> **What you should do**
Take the data from its first line. Print each line exactly until the line containing "unfold task, bind, time_time, ret." has been printed too.
*** Data provided ***
(** When [run] returns, the clock shows the time at which the command
    ended. *)
Lemma run_time cmd outfile s txt s' :
  run sh cmd outfile s = (Ok txt, s') ->
  time (st_os s') = time (sh cmd (st_os s)).2.
Proof.
  unfold run, bind.
  destruct (subprocess_run_outcome sh cmd s) as [(text & _ & _ & ->)|(e & o & ->)];
    [|done].
  destruct outfile as [p|].
  - pose proof (write_file_time p (stdout (sh cmd (st_os s)).1)
                  (mkState (sh cmd (st_os s)).2 (st_log s ++ [EvExec cmd]) (st_tape s)))
      as Ht.
    destruct (write_file p _ _) as [[[]|e] s1]; [|done].
    unfold ret. intros H. injection H as _ <-. exact Ht.
  - unfold ret. intros H. by injection H as _ <-.
Qed.

(** The duration a task reports is the time its command took. *)
Lemma task_duration name cmd outfile s n d s' :
  task sh name cmd outfile s = (Ok (n, d), s') ->
  d = (time (sh cmd (st_os s)).2 - time (st_os s))%Z.
Proof.
  unfold task, bind, time_time, ret.
  destruct (run sh cmd outfile s) as [[txt|e] s1] eqn:Hrun; [|done].
  intros H. injection H as _ <- _. by rewrite (run_time _ _ _ _ _ Hrun).
Qed.

Lemma pool_run_durations w fuel : forall (pending : list Task) s futures s',
  sh_monotone sh ->
  pool_run sh w fuel pending s = (Ok futures, s') ->
  Forall nonneg_future futures.
Proof.
  induction fuel as [|fuel IH]; intros pending s futures s' Hmono Hrun.
  { simpl in Hrun. injection Hrun as <- _. constructor. }
  destruct pending as [|t0 pending0].
  { simpl in Hrun. injection Hrun as <- _. constructor. }
  rewrite pool_run_S in Hrun. unfold bind at 1 in Hrun.
  destruct (choose _ s) as [[i|e] s0] eqn:Hch; [|discriminate Hrun].
  assert (st_os s0 = st_os s) as Hos.
  { unfold choose in Hch. destruct (st_tape s); by injection Hch as _ <-. }
  destruct ((t0 :: pending0) !! i) as [[[name cmd] outfile]|].
  2:{ injection Hrun as <- _. constructor. }
  unfold bind, attempt, ret in Hrun.
  destruct (task sh name cmd outfile s0) as [fut s1] eqn:Htask.
  destruct (pool_run sh w fuel _ s1) as [[rest|e] s2] eqn:Hrest;
    [|discriminate Hrun].
  injection Hrun as <- _. constructor; [|by eapply IH].
  destruct fut as [[n d]|e]; [|done]. simpl.
  rewrite (task_duration name cmd outfile s0 n d s1 Htask).
  specialize (Hmono cmd (st_os s0)). lia.
Qed.

(** X5. When the clock never goes back during a command, every duration
    that [run_parallel] returns is non-negative. *)
Theorem run_parallel_durations (tasks : list Task) (workers : Z) (s s' : State)
    (results : list (string * Z)) :
  sh_monotone sh ->
  run_parallel sh tasks workers s = (Ok results, s') ->
  Forall (fun r => (0 <= r.2)%Z) results.
Proof.
  intros Hmono Hret. unfold run_parallel in Hret.
  destruct (workers <=? 0)%Z; [discriminate Hret|].
  unfold executor_run, bind in Hret.
  destruct (pool_run sh _ _ tasks s) as [[ran|e] s0] eqn:Hpool;
    [|discriminate Hret].
  pose proof (pool_run_durations _ _ _ _ _ _ Hmono Hpool) as Hnn.
  destruct (as_completed_spec ran s0) as (futures & tp & Has & Hperm).
  rewrite Has, collect_spec in Hret. rewrite <- Hperm in Hnn.
  destruct (first_exn futures); [discriminate Hret|]. injection Hret as <- _.
  clear -Hnn. induction Hnn as [|[[n d]|e] futures Hx _ IH]; simpl.
  - constructor.
  - unfold returned. simpl. constructor; [done|]. apply IH.
  - apply IH.
Qed.

End PoolMore.

Lemma sh_echo_monotone : sh_monotone sh_echo.
Proof.
  intros cmd o. unfold sh_echo. destruct (String.prefix "echo " cmd); simpl; lia.
Qed.

Lemma echo_tasks_returns :
  run_parallel sh_echo echo_tasks 2 (mkState os_demo [] [1; 1; 0])
  = (Ok [("B", 1%Z); ("C", 1%Z); ("A", 1%Z)],
     (run_parallel sh_echo echo_tasks 2 (mkState os_demo [] [1; 1; 0])).2).
Proof. vm_compute. reflexivity. Qed.

Lemma run_parallel_runs_each_once_witness :
  exists new,
    st_log (run_parallel sh_echo stray_tasks 2 (mkState os_demo [] [1])).2 = [] ++ new /\
    execs new ≡ₚ task_cmd <$> stray_tasks.
Proof.
  apply (run_parallel_runs_each_once sh_echo stray_tasks 2 (mkState os_demo [] [1])).
  lia.
Defined.

Lemma run_parallel_spare_workers_witness :
  run_parallel sh_echo echo_tasks 3 (mkState os_demo [] [2; 0])
  = run_parallel sh_echo echo_tasks 16 (mkState os_demo [] [2; 0]).
Proof.
  apply (run_parallel_spare_workers sh_echo echo_tasks 3 16 (mkState os_demo [] [2; 0]));
    simpl; lia.
Defined.

Lemma run_parallel_durations_witness :
  Forall (fun r : string * Z => (0 <= r.2)%Z) [("B", 1%Z); ("C", 1%Z); ("A", 1%Z)].
Proof.
  apply (run_parallel_durations sh_echo echo_tasks 2 (mkState os_demo [] [1; 1; 0]) _ _
           sh_echo_monotone echo_tasks_returns).
Defined.

(** * Further properties of the pipeline and of the report *)

Section PipelineMore.

Variable sh : string -> OS -> Proc * OS.
Variable bufsize : nat.

(** X10. Without the artifact directory [report] raises as soon as it
    has printed its banner, and no file is created or changed:
    [NotADirectoryError] when a regular file named [output] stands in the
    working directory, [FileNotFoundError] when nothing does. *)
Theorem report_without_dir (s : State) :
  dir_entries OUTPUT (st_os s) = None ->
  exists e s',
    report bufsize s = (Raise e, s') /\
    st_os s' = st_os s /\
    st_log s' = st_log s ++ [EvPrint (banner "[10/10] Report Generation")] /\
    e = match file_content (".", OUTPUT) (st_os s) with
        | Some _ => NotADirectoryError (OUTPUT, "report.txt")
        | None => FileNotFoundError (OUTPUT, "report.txt")
        end.
Proof.
  intros Hd. unfold report, bind, print, emit, report_txt, bind, open_w.
  simpl. rewrite Hd. eexists _, _. split; [reflexivity|]. split; [done|].
  split; [done|]. unfold no_dir_error, file_content. simpl.
  by destruct (fs (st_os s) !! "." ≫= _) as [[b|]|].
Qed.

(** X11. The HTML report, for a clean store: [report] completes and the
    report is the fixed head, one item per listed name and the fixed tail.
    The names are in increasing order without repetition, they are
    [report.txt] and the files of the store, and every item carries its
    file's text as it is read (nothing is escaped): what the stored bytes
    decode to for a file of the store, and for [report.txt] what the new
    text report decodes to. *)
Theorem report_html_items (s : State) (d : gmap string Node) :
  out_dir s = Some d -> clean d ->
  exists files (text : string -> string),
    (report bufsize s).1 = Ok tt /\
    file_content (OUTPUT, "report.html") (st_os (report bufsize s).2)
      = Some (html_head
              +:+ String.concat "" ((fun n => html_section n (text n)) <$> files)
              +:+ html_tail) /\
    StronglySorted String.le files /\ NoDup files /\
    (forall n, n ∈ files <-> n = "report.txt" \/ is_Some (d !! n)) /\
    (forall n, n <> "report.txt" -> n ∈ files ->
       exists bytes, d !! n = Some (File bytes) /\ decode_text bytes = Some (text n)) /\
    (exists bytes,
       file_content (OUTPUT, "report.txt") (st_os (report bufsize s).2) = Some bytes /\
       decode_text bytes = Some (text "report.txt")).
Proof.
  intros Hd Hclean.
  destruct (report_spec bufsize s d Hd Hclean)
    as (s' & texts & content & Hrun & Hlen & Hall & Hcontent & Hout & _).
  set (names := sorted (map_to_list (<["report.txt" := File ""]> d)).*1) in *.
  set (R := String.concat "" (zip_with text_section names texts)) in *.
  set (d1 := <["report.txt" := File R]> d) in *.
  set (files := sorted (map_to_list d1).*1) in *.
  exists files, (fun n => default "" (content !! n)). rewrite Hrun. simpl.
  split; [done|].
  rewrite !(out_dir_content s' _ _ Hout), lookup_insert_eq.
  rewrite lookup_insert_ne by done.
  assert (forall n, n ∈ files <-> n = "report.txt" \/ is_Some (d !! n)) as Hfiles.
  { intros n. unfold files. rewrite sorted_elem_of, elem_of_listing. unfold d1.
    destruct (decide (n = "report.txt")) as [->|Hne].
    - rewrite lookup_insert_eq. split; [by left|eauto].
    - rewrite lookup_insert_ne by done. split; [by right|]. by intros [?|?]. }
  split; [|split; [|split; [|split; [done|split]]]].
  - reflexivity.
  - apply StronglySorted_merge_sort; apply _.
  - unfold files, sorted. rewrite merge_sort_Permutation.
    apply NoDup_fst_map_to_list.
  - intros n Hne Hin. destruct (Hcontent n Hin) as (b & t & Hb & Hdec & Ht).
    unfold d1 in Hb. rewrite lookup_insert_ne in Hb by done.
    exists b. by rewrite Ht.
  - assert ("report.txt" ∈ files) as Hin by (apply Hfiles; by left).
    destruct (Hcontent _ Hin) as (b & t & Hb & Hdec & Ht).
    unfold d1 in Hb |- *. rewrite lookup_insert_eq in Hb |- *. injection Hb as <-.
    exists R. by rewrite Ht.
Qed.

(** X13. Whatever happens, every file [recon] itself writes lies in
    the artifact directory. *)
Theorem recon_writes_inside (s : State) :
  exists new,
    st_log (recon sh s).2 = st_log s ++ new /\
    forall p, EvWrite p ∈ new -> p.1 = OUTPUT.
Proof.
  assert (Forall (fun k => Forall writes_inside (stage_alphabet k)) (seq 0 10)) as Hchk
    by (apply (bool_decide_unpack _); vm_compute; exact I).
  rewrite recon_run_stages. unfold bind.
  pose proof (makedirs_log OUTPUT s) as Hmk.
  destruct (makedirs OUTPUT s) as [[[]|e] s0]; simpl in Hmk.
  - destruct (run_stages_chain (stages sh) 1 s0) as (segs & Hlen & Hlog & Hsub & _).
    { intros i m Hi. by apply (stage_emits sh). }
    exists (concat segs). rewrite Hlog, Hmk. split; [done|].
    intros p Hp. apply list_elem_of_In, in_concat in Hp as (seg & Hseg & Hp).
    apply list_elem_of_In, list_elem_of_lookup in Hseg as [i Hi].
    apply list_elem_of_In in Hp. apply (Hsub i seg Hi) in Hp.
    assert (i < 9)%nat as Hi9.
    { apply lookup_lt_Some in Hi. simpl in Hlen. lia. }
    rewrite Forall_forall in Hchk.
    assert ((1 + i)%nat ∈ seq 0 10) as Hk by (apply elem_of_seq; lia).
    specialize (Hchk _ Hk). rewrite Forall_forall in Hchk.
    exact (Hchk _ Hp).
  - exists []. rewrite app_nil_r. split; [done|]. intros p Hp.
    by apply elem_of_nil in Hp.
Qed.

Lemma stage8_rest_emits :
  emits (run_parallel sh param_tasks default_workers ;;
         run sh ("cat " +:+ OUTPUT +:+ "/params*.txt | sort -u") (out "params.txt") ;;
         ret tt)
        stage8_rest_alphabet (fun _ => True).
Proof.
  eapply emits_weaken.
  - eapply emits_bind; [by apply emits_run_parallel|intros _].
    eapply emits_bind; [apply emits_run|intros _].
    apply emits_silent. done.
  - unfold stage8_rest_alphabet. by rewrite app_nil_r.
  - done.
Qed.

(** X9. Stage 8 fetches ParamSpider exactly when it is missing: the
    [git clone] command is run if and only if no file or directory named
    [ParamSpider] exists when the stage starts. *)
Theorem stage8_clones_when_absent (s : State) :
  exists new,
    st_log (stage8 sh s).2 = st_log s ++ new /\
    (EvExec git_clone_cmd ∈ new <-> (path_exists "ParamSpider" s).1 = Ok false).
Proof.
  assert (EvExec git_clone_cmd ∉ stage8_rest_alphabet) as Hnot
    by (apply (bool_decide_unpack _); vm_compute; exact I).
  unfold stage8. unfold bind at 1. unfold print, emit.
  set (s0 := mkState (st_os s) _ (st_tape s)).
  unfold bind at 1. unfold path_exists at 1. simpl.
  set (present := bool_decide _ || bool_decide _).
  destruct present eqn:Hp; simpl.
  - unfold bind at 1. unfold ret at 1.
    destruct (stage8_rest_emits s0) as (seg & Hlog & Hsub & _).
    eexists. split.
    + rewrite Hlog. unfold s0. simpl. rewrite <- app_assoc. reflexivity.
    + split; [|done]. intros Hin. apply elem_of_app in Hin as [Hin|Hin].
      * apply list_elem_of_singleton in Hin. discriminate Hin.
      * by apply Hsub in Hin.
  - unfold bind at 1. unfold bind at 1.
    change "git clone https://github.com/devanshbatham/ParamSpider.git"
      with git_clone_cmd.
    destruct (run_outcome sh git_clone_cmd None s0)
      as [(txt & s1 & -> & Hl1)|(e & s1 & -> & Hl1)].
    + unfold ret at 1.
      destruct (stage8_rest_emits s1) as (seg & Hlog & Hsub & _).
      eexists. split.
      * rewrite Hlog, Hl1. unfold s0. simpl. rewrite <- !app_assoc. reflexivity.
      * split; [done|]. intros _. simpl. right. by left.
    + exists [EvPrint (banner "[8/10] Parameter Mining"); EvExec git_clone_cmd].
      split.
      * simpl. rewrite Hl1. unfold s0. simpl. by rewrite <- app_assoc.
      * split; [done|]. intros _. right. by left.
Qed.

End PipelineMore.

Section BootstrapMore.

Variable sh : string -> OS -> Proc * OS.
Variable GO_BIN : string.

Lemma bootstrap_all_present es : forall o c o',
  Forall (fun e : string * string => forall o, returncode (sh e.1 o).1 = 0%Z) es ->
  bootstrap sh es o c o' -> c = es.*1.
Proof.
  induction es as [|[chk inst] es IH]; intros o c o' Hall Hb.
  - by inversion Hb.
  - apply Forall_cons in Hall as [Hchk Hall]. inversion Hb as [|? ? ? ? c1 o1 c2 ? Hstep Hrest].
    subst. simpl in Hchk. rewrite fmap_cons. simpl.
    inversion Hstep as [? p ? Hsh Hrc|? p ? q ? Hsh Hrc Hinst]; subst.
    + simpl. f_equal. by eapply IH.
    + specialize (Hchk o). rewrite Hsh in Hchk. simpl in Hchk. done.
Qed.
***
> **Result of this task**
(** When [run] returns, the clock shows the time at which the command
    ended. *)
Lemma run_time cmd outfile s txt s' :
  run sh cmd outfile s = (Ok txt, s') ->
  time (st_os s') = time (sh cmd (st_os s)).2.
Proof.
  unfold run, bind.
  destruct (subprocess_run_outcome sh cmd s) as [(text & _ & _ & ->)|(e & o & ->)];
    [|done].
  destruct outfile as [p|].
  - pose proof (write_file_time p (stdout (sh cmd (st_os s)).1)
                  (mkState (sh cmd (st_os s)).2 (st_log s ++ [EvExec cmd]) (st_tape s)))
      as Ht.
    destruct (write_file p _ _) as [[[]|e] s1]; [|done].
    unfold ret. intros H. injection H as _ <-. exact Ht.
  - unfold ret. intros H. by injection H as _ <-.
Qed.

(** The duration a task reports is the time its command took. *)
Lemma task_duration name cmd outfile s n d s' :
  task sh name cmd outfile s = (Ok (n, d), s') ->
  d = (time (sh cmd (st_os s)).2 - time (st_os s))%Z.
Proof.
  unfold task, bind, time_time, ret.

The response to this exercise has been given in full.